New South Wales Heritage Register
- Official name: Undercliffe Cottage (former); Undercliff Cottage; Grimes Cottage
- Type: State heritage (built)
- Designated: 2 April 1999
- Reference no.: 929
- Type: Cottage
- Category: Residential buildings (private)

= Undercliffe Cottage =

Undercliffe Cottage is a heritage-listed residence located at 50 Argyle Place, in the inner city Sydney suburb of Millers Point in the City of Sydney local government area of New South Wales, Australia. It is also known as Undercliff Cottage; and Grimes Cottage. The property was added to the New South Wales State Heritage Register on 2 April 1999.

== History ==
Millers Point is one of the earliest areas of European settlement in Australia, and a focus for maritime activities. Argyle Place, a primitive version of a London Square, was commenced by Governor Macquarie but not fully formed until after quarrying of the adjacent rock face had ceased in about 1865. The first owner of the cottage was mariner Captain George Grimes (1801-1854). Resumption plans of 1900 show the house as part of James Merriman's estate.

In 1958 architect John Fisher (member of the Institute of Architects, the Cumberland County Council Historic Buildings Committee and on the first Council of the National Trust of Australia (NSW) after its reformation in 1960), with the help of artist Cedric Flower, convinced Taubmans to paint the central bungalow at 50 Argyle Place. This drew attention to the importance of the Rocks for the first time. As a result, Fisher was able to negotiate leases for Bligh House (later Clydebank) and houses in Windmill Street for various medical societies.

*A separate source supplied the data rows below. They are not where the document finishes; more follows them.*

(* ===== verification/AccessDecision.v ===== *)
(** * The access decision

    [src/src/domain/access]: the policy snapshot ([policy_snapshot.ts]), the
    resources and decisions of [access_decision_service.ts],
    [access_resources.ts] and [control_plane_records.ts], the grant-based
    decision service ([grant_based_access_decision_service.ts]) and
    [admission.ts]. The evaluator of grant conditions is a field of the
    snapshot, as in the source, so every theorem holds for all of them. *)

From S2P Require Import Prelude JsString ModelType AccessNames AccessGrants.

Record PrincipalContext : Type := MkContext {
  sub : string;
  ctx_groups : list string;
  ctx_collectives : list string;
}.

Module PolicySnapshot.

(** what one evaluation of a condition gives: a boolean, a
    [MissingConditionFieldError], or another exception *)
Inductive EvalResult : Type :=
| EvalBool (b : bool)
| EvalMissing (fields : list string)
| EvalError.

Notation ConditionEvaluator :=
  (string → ResourceSelector.ResourceKind → gmap string JsValue → PrincipalContext → EvalResult).

Inductive ConditionOutcome : Type :=
| match_ | no_match | missing_field | pending | undecided | error.

#[global] Instance ConditionOutcome_eq_dec : EqDecision ConditionOutcome.
Proof. solve_decision. Defined.

Record t : Type := Mk {
  grantsBySubject : gmap string (list Grant.t);
  groupsByPrincipal : gmap string (list string);
  evaluator : ConditionEvaluator;
  grantKinds : list ResourceSelector.ResourceKind;
}.

Definition alwaysFalse : ConditionEvaluator := λ _ _ _ _, EvalBool false.

Definition indexGrants (grants : list Grant.t) : gmap string (list Grant.t) :=
  foldl (λ m grant, multimap_add (Subject.subjectToString (Grant.subject grant)) grant m) ∅ grants.

Definition indexGroup (m : gmap string (list string)) (group : Group.t) : gmap string (list string) :=
  foldl (λ m member, multimap_add (Principal.principalToString member) (Group.name group) m)
    m (Group.members group).

Definition construct (grants : list Grant.t) (groups : list Group.t)
    (evaluateCondition : option ConditionEvaluator) : t :=
  Mk (indexGrants grants) (foldl indexGroup ∅ groups)
     (default alwaysFalse evaluateCondition)
     (set_of ((λ g, ResourceSelector.kind (Grant.resource g)) <$> grants)).

Definition grantsForSubjects (s : t) (subjects : list string) : list Grant.t :=
  foldl (λ result subject,
    match grantsBySubject s !! subject with
    | Some grants => result ++ grants
    | None => result
    end) [] subjects.

Definition hasGrantOfKind (s : t) (kind : ResourceSelector.ResourceKind) : bool :=
  bool_decide (kind ∈ grantKinds s).

Definition groupsForPrincipal (s : t) (principalKey : string) : list string :=
  default [] (groupsByPrincipal s !! principalKey).

Definition evaluateConditionOutcome (s : t) (condition : string)
    (resourceKind : ResourceSelector.ResourceKind) (resourceFields : gmap string JsValue)
    (principalContext : PrincipalContext) (pendingFields : option (list string))
    : ConditionOutcome :=
  match evaluator s condition resourceKind resourceFields principalContext with
  | EvalBool result => if result then match_ else no_match
  | EvalMissing fields =>
      match pendingFields with
      | Some ps => if forallb (λ f, bool_decide (f ∈ ps)) fields then pending else missing_field
      | None => missing_field
      end
  | EvalError => error
  end.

It was first tenanted by the NSW Department of Housing in 1982. The house was sold by the Government of New South Wales in 2015 for AUD4.23 million.

== Description ==
 Colonial Georgian style, four bedroom cottage with hipped slate roof continuous over verandah, and stuccoed walls. It is in good condition. This two storey (plus attic) building displays a symmetrical facade; it has large windows with stone sills at entry level (upper floor to street); cast iron balustrade, gate, columns and valance; and, an arched fan light above the front doorway. Storeys: 2 Construction: Stuccoed masonry walls, slate roof, rendered masonry chimney, cast iron verandah posts, frieze and balustrading. Painted timber joinery. Style: Late Georgian Orientation: Overlooking Argyle Place.

The external condition of the property is good.

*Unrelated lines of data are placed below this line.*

(* ===== verification/CommitAuthorization.v ===== *)
(** * The authorization of forwarded commits

    [src/src/domain/datastore_v3/commit_authorization.ts]: a server takes
    commits a client built, trusts nothing in them and refuses the whole commit
    at the first op it cannot allow. Every op's key must be bound to its intent
    and owned by its partition, and the caller must hold each access the op
    requires. The lookups of aggregates are the ports of the source, a record of
    functions here; the caller's authority is the one the server builds from the
    decision service ([decideForCaller] of [src/src/serve/handlers/shared.ts]
    and [#writeAuthority] of [src/src/serve/datastore_api.ts]). *)

From Stdlib Require Import Ascii.
From S2P Require Import Prelude JsString JsonText ModelType PartitionKey DataMetadata Intent CommitOps.
From S2P Require Import Commit IntentKeyPaths AccessNames AccessGrants AccessDecision.
Local Open Scope nat_scope.

Module CommitAuthorization.
Import IntentKeyPaths.

(** ** Outcomes *)

Inductive CommitRefusalReason :=
| RBinding (r : KeyBindingRefusal)
| RLeaseOp
| RIntentPartitionMismatch
| RDataVersionUnpaired
| RDefinitionTypeMismatch
| RKeyOwnedElsewhere
| RForbidden
| RContentRefused
| RRunInitiatorMismatch.

Record CommitRefusal := MkRefusal {
  reason : CommitRefusalReason;
  opIndex : nat;
  message : string;
}.

Inductive CommitAuthorization := Authorized | Refusal (r : CommitRefusal).

Definition refuse (reason : CommitRefusalReason) (opIndex : nat) (message : string)
    : CommitAuthorization := Refusal (MkRefusal reason opIndex message).

(** ** Ports *)

Notation Tags := (list (string * string)).

Record DefinitionLookup := MkLookup {
  l_type : ModelType.t;
  l_name : string;
  l_tags : option Tags;
}.

Record ResolvedWorkflow := MkWorkflow { w_name : string; w_tags : option Tags }.

Record KeyOwnership := MkOwnership { owner : string; present : bool }.

Record AggregateResourceResolver := MkResolver {
  model : Intent.ModelRef → option DefinitionLookup;
  definitionTags : PartitionKey.DefinitionKind → string → option ModelType.t → option Tags;
  workflow : string → option ResolvedWorkflow;
  keyOwner : string → option KeyOwnership;
  isRestrictedType : ModelType.t → bool;
  runRecordGuarded : string → string → bool;
}.

(** [allows(action, resource, every)] *)
Notation CallerAuthority := (Action.t → AccessResource.t → bool → bool).

Record RequiredAccess := MkRequired {
  action : Action.t;
  resource : AccessResource.t;
  every : bool;
}.

(** a put or a tombstone *)
Record WriteOp := MkWrite {
  intent : Intent.t;
  opKind : IntentOpKind;
  key : RecordKey.t;
}.

Definition writeOf (op : Op.t) : option WriteOp :=
  match op with
  | Op.Put p => Some (MkWrite (Op.put_intent p) OpPut (Op.put_key p))
  | Op.Tombstone p => Some (MkWrite (Op.tomb_intent p) OpTombstone (Op.tomb_key p))
  | _ => None
  end.

Definition CONTENT_CHECKED_PUTS : list Intent.IntentKind :=
  [Intent.KDefinitionCreate; Intent.KDefinitionEdit; Intent.KDefinitionRenameTo;
   Intent.KEvaluatedWorkflowSave; Intent.KEvaluatedDefinitionSave; Intent.KAutoDefinitionSave;
   Intent.KRunSnapshotSave; Intent.KRunStartSave; Intent.KRunCreate; Intent.KRunUpdate;
   Intent.KDataSave; Intent.KDataAppend; Intent.KDataDelete; Intent.KDataGc; Intent.KDataRename].

Definition isContentChecked (op : Op.t) : option Op.PutOp :=
  match op with
  | Op.Put p => if bool_decide (Intent.kind (Op.put_intent p) ∈ CONTENT_CHECKED_PUTS) then Some p else None
  | _ => None
  end.

Record ContentRefusal := MkContentRefusal { c_message : string; initiatorMismatch : bool }.

(** [ContentAuthority | deferred], the first as its [check] *)
Notation CommitContentCheck := (option (Op.PutOp → list Op.t → option ContentRefusal)).

Definition ADMIN_RESOURCE : AccessResource.t :=
  AccessResource.Mk ResourceSelector.access "*" ∅ false false None.

Definition adminAccess : RequiredAccess := MkRequired Action.admin ADMIN_RESOURCE false.

(** ** Bindings *)

Definition isBehaviorDefinition (i : Intent.t) : bool :=
  match i with
  | Intent.InDefinition _ d | Intent.InRenameTo _ d _ | Intent.InRenameFrom _ d _ =>
      bool_decide (Intent.dr_kind d = PartitionKey.DkModel)
  | _ => false
  end.

(** whether a put of the commit writes the version that is recorded *)
Definition pairsWithPut (op : Op.DataVersionOp) (ops : list Op.t) : bool :=
  let metadata := Op.metadata op in
  let segments := splitOn "/"%char (RecordKey.value (Op.dv_key op)) in
  if negb (bool_decide (fromEnd segments 1 = Some "metadata.yaml")) ||
     negb (bool_decide (fromEnd segments 3 = Some (DataMetadata.name metadata))) ||
     negb (bool_decide (fromEnd segments 2 = Some (pretty (DataMetadata.version metadata))))
  then false
  else
    existsb (λ other,
      match other with
      | Op.Put p =>
          if negb (RecordKey.equals (Op.put_key p) (Op.dv_key op)) then false
          else
            match Op.put_intent p with
            | Intent.InData _ _ name version =>
                bool_decide (name = DataMetadata.name metadata) &&
                (version =? DataMetadata.version metadata)%Z
            | Intent.InRename _ _ name to =>
                bool_decide (to = DataMetadata.name metadata) || bool_decide (name = DataMetadata.name metadata)
            | _ => false
            end
      | _ => false
      end) ops.

Definition opKindText (k : IntentOpKind) : string :=
  match k with OpPut => "put" | OpTombstone => "tombstone" end.

(** the first loop of [checkCommitBindings] *)
Fixpoint checkBindings (partition : PartitionKey.t) (index : nat) (ops : list Op.t)
    (definitionType : option string) : result CommitAuthorization :=
  match ops with
  | [] => Ok Authorized
  | op :: rest =>
      match op, writeOf op with
      | Op.Lease _, _ => Ok (refuse RLeaseOp index "A forwarded commit cannot carry a lease op")
      | _, None => checkBindings partition (S index) rest definitionType
      | _, Some w =>
          target ← Intent.intentPartition (intent w);
          if negb (PartitionKey.equals target partition) then
            Ok (refuse RIntentPartitionMismatch index
                  ("Op " +:+ pretty index +:+ "'s intent belongs to another partition"))
          else
            match bindKey (intent w) (opKind w) (key w) with
            | Refused r =>
                Ok (refuse (RBinding r) index
                      ("Op " +:+ pretty index +:+ " (" +:+
                       Intent.IntentKind_toString (Intent.kind (intent w)) +:+ " " +:+
                       opKindText (opKind w) +:+ ") cannot write " +:+ RecordKey.value (key w)))
            | Bound _ _ type =>
                match (if isBehaviorDefinition (intent w) then type else None) with
                | Some type =>
                    let definitionType := default (ModelType.normalized type) definitionType in
                    if negb (bool_decide (ModelType.normalized type = definitionType)) then
                      Ok (refuse RDefinitionTypeMismatch index
                            ("Op " +:+ pretty index +:+ " names behavior type " +:+
                             ModelType.normalized type +:+ ", not " +:+ definitionType))
                    else checkBindings partition (S index) rest (Some definitionType)
                | None => checkBindings partition (S index) rest definitionType
                end
            end
      end
  end.

(** the second loop *)
Fixpoint checkPairs (all : list Op.t) (index : nat) (ops : list Op.t) : CommitAuthorization :=
  match ops with
  | [] => Authorized
  | Op.DataVersion op :: rest =>
      if negb (pairsWithPut op all) then
        refuse RDataVersionUnpaired index
          ("Op " +:+ pretty index +:+ " records a data version no put in the commit writes")
      else checkPairs all (S index) rest
  | _ :: rest => checkPairs all (S index) rest
  end.

Definition checkCommitBindings (partition : PartitionKey.t) (ops : list Op.t)
    : result CommitAuthorization :=
  bindings ← checkBindings partition 0 ops None;
  match bindings with
  | Refusal r => Ok (Refusal r)
  | Authorized => Ok (checkPairs ops 0 ops)
  end.

(** ** Required accesses *)

Section access.
Context (resolver : AggregateResourceResolver).

Definition configPartition (kind : PartitionKey.DefinitionKind) (name : string) : string :=
  match PartitionKey.partitionOf (PartitionKey.AgConfig kind name) with
  | Ok k => PartitionKey.value k
  | Throw _ => ""
  end.

Definition controlPlaneResourceOf (m : Intent.ModelRef) : result AccessResource.t :=
  let lookup := model resolver m in
  AccessResource.controlPlaneRecordResource (Intent.mr_type m)
    (default (Intent.mr_id m) (l_name <$> lookup)) (lookup ≫= l_tags).

Definition unresolvedModelResource (type : ModelType.t) (id : string)
    (kind : ResourceSelector.ResourceKind) : AccessResource.t :=
  AccessResource.Mk kind id
    (AccessResource.modelTypeFields id (ModelType.normalized type) (Some []) kind) false false None.

(** the resource of a model, found or not *)
Definition modelResource (type : ModelType.t) (m : Intent.ModelRef) (kind : ResourceSelector.ResourceKind)
    : result AccessResource.t :=
  match model resolver m with
  | None => Ok (unresolvedModelResource type (Intent.mr_id m) kind)
  | Some lookup => AccessResource.modelAccessResource (l_type lookup) (l_name lookup) (l_tags lookup) kind
  end.

(** the resource of a run's workflow *)
Definition runResource (workflowId : string) : AccessResource.t :=
  match workflow resolver workflowId with
  | None => AccessResource.unresolvedAccessResource ResourceSelector.workflow workflowId
  | Some w => AccessResource.workflowAccessResource (w_name w) (Some (default [] (w_tags w)))
  end.

Definition readOfDefinition (r : AccessResource.t) : AccessResource.t :=
  if bool_decide (AccessResource.kind r = ResourceSelector.vault)
  then AccessResource.vaultKindResource (AccessResource.name r) None (Some "describe")
  else r.

Definition vaultDefinitionMethod (i : Intent.t) : string :=
  match Intent.kind i with
  | Intent.KDefinitionCreate => "create"
  | Intent.KDefinitionDelete => "delete"
  | _ => "edit"
  end.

=== Modifications and dates ===
External: Watercolour (c. 1850s) of house shows paired columns to verandah at entrance. Northern verandahs added between 1885 and 1900. Dormer windows at rear present in late 1850s photo. - Last inspected: 19 February 1995.

== Heritage listing ==
As at 23 November 2000, this c. 1850 detached Georgian house, is an important streetscape element facing Argyle Place.

It is part of the Millers Point Conservation Area, an intact residential and maritime precinct. It contains residential buildings and civic spaces dating from the 1830s and is an important example of C19th adaptation of the landscape.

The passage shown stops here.